What is being asked:
Go through the data line by line and count the lines that hold "length". Reply with the total only.

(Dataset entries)
----
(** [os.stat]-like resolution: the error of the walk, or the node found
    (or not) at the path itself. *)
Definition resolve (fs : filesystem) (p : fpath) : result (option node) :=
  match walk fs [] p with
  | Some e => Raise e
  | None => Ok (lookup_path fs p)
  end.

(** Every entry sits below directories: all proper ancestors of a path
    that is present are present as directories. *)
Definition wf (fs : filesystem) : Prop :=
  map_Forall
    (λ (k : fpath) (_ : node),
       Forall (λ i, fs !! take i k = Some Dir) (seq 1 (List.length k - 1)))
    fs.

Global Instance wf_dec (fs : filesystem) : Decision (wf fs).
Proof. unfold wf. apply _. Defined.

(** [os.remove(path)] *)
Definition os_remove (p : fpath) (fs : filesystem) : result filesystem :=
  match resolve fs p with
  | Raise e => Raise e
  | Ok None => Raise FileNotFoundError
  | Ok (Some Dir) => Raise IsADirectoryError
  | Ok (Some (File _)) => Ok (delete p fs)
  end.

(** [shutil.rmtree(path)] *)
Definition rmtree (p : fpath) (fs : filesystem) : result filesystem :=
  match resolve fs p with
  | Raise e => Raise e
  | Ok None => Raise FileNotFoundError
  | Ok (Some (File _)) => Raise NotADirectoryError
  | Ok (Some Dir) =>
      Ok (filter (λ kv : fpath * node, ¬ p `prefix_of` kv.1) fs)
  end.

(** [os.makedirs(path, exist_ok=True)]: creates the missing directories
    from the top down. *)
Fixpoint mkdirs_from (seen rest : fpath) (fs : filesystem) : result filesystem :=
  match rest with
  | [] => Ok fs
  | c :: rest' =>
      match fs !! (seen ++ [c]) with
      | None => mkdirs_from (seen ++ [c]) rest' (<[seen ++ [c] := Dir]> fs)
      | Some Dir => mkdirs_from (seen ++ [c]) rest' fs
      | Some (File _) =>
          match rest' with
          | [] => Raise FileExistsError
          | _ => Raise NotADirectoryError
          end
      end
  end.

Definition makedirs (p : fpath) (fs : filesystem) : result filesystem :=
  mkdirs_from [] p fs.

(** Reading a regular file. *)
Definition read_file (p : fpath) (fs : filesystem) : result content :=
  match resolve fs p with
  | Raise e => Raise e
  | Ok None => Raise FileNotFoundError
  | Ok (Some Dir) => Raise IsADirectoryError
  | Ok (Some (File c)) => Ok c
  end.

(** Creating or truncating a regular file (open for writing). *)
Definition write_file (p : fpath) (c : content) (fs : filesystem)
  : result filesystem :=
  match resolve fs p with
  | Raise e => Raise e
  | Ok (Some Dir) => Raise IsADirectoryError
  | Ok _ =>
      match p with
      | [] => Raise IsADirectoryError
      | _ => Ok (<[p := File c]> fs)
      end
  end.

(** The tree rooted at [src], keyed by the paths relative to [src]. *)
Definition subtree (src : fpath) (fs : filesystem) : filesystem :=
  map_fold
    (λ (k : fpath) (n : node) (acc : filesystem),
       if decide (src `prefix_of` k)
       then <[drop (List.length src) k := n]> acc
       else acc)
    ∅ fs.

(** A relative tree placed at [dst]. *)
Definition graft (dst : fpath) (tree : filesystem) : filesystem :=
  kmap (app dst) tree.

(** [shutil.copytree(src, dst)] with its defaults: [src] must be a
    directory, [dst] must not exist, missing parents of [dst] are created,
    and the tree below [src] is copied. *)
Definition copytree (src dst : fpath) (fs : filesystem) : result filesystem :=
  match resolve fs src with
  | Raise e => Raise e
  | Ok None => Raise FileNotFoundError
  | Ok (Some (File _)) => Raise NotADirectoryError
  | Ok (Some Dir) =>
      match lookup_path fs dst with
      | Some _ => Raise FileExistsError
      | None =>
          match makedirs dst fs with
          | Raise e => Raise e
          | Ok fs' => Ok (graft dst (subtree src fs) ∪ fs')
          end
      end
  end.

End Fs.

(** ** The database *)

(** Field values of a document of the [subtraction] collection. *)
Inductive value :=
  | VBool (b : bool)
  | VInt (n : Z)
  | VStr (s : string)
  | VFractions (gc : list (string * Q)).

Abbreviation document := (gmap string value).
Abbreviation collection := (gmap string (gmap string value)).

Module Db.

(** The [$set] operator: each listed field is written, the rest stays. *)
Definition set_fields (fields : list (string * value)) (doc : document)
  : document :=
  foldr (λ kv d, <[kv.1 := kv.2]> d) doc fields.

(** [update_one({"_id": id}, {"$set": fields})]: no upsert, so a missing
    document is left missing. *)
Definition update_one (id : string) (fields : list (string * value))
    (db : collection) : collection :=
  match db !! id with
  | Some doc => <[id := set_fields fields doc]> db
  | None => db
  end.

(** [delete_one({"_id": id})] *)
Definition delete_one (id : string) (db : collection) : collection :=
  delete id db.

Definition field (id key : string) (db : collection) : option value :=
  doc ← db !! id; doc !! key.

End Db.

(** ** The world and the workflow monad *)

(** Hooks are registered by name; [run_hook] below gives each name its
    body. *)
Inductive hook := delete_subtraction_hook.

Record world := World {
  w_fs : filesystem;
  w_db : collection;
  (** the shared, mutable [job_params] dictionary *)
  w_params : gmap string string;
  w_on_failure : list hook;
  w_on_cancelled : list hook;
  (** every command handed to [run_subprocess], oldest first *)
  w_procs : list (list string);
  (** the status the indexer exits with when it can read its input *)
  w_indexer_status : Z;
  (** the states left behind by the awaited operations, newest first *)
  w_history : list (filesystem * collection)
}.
----
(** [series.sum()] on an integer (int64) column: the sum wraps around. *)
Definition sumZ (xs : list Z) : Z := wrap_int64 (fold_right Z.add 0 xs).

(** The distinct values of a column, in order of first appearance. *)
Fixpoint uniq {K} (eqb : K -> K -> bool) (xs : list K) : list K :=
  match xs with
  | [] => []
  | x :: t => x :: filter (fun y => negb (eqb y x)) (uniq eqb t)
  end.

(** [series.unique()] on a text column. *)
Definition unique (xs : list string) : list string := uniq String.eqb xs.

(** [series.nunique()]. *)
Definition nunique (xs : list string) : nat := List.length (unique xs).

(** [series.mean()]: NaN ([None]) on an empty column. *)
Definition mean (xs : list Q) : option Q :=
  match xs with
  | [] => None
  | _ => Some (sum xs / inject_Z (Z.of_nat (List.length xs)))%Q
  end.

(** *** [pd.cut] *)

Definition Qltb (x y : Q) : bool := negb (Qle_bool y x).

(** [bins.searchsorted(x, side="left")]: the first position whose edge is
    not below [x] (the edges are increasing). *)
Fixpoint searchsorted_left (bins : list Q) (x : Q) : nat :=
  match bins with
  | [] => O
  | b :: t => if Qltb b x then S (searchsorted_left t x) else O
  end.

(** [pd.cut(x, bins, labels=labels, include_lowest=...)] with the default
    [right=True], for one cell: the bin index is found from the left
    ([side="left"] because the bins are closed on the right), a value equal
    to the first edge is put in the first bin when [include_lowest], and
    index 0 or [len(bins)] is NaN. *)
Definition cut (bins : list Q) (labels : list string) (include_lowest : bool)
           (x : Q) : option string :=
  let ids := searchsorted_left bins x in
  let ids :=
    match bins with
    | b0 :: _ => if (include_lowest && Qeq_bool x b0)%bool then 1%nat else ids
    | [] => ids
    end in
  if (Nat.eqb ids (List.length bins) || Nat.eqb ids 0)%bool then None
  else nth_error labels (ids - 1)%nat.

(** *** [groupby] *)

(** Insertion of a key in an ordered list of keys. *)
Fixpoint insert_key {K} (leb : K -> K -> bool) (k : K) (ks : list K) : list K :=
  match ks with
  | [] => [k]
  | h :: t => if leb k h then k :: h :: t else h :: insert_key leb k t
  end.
----
Answer to this task:
5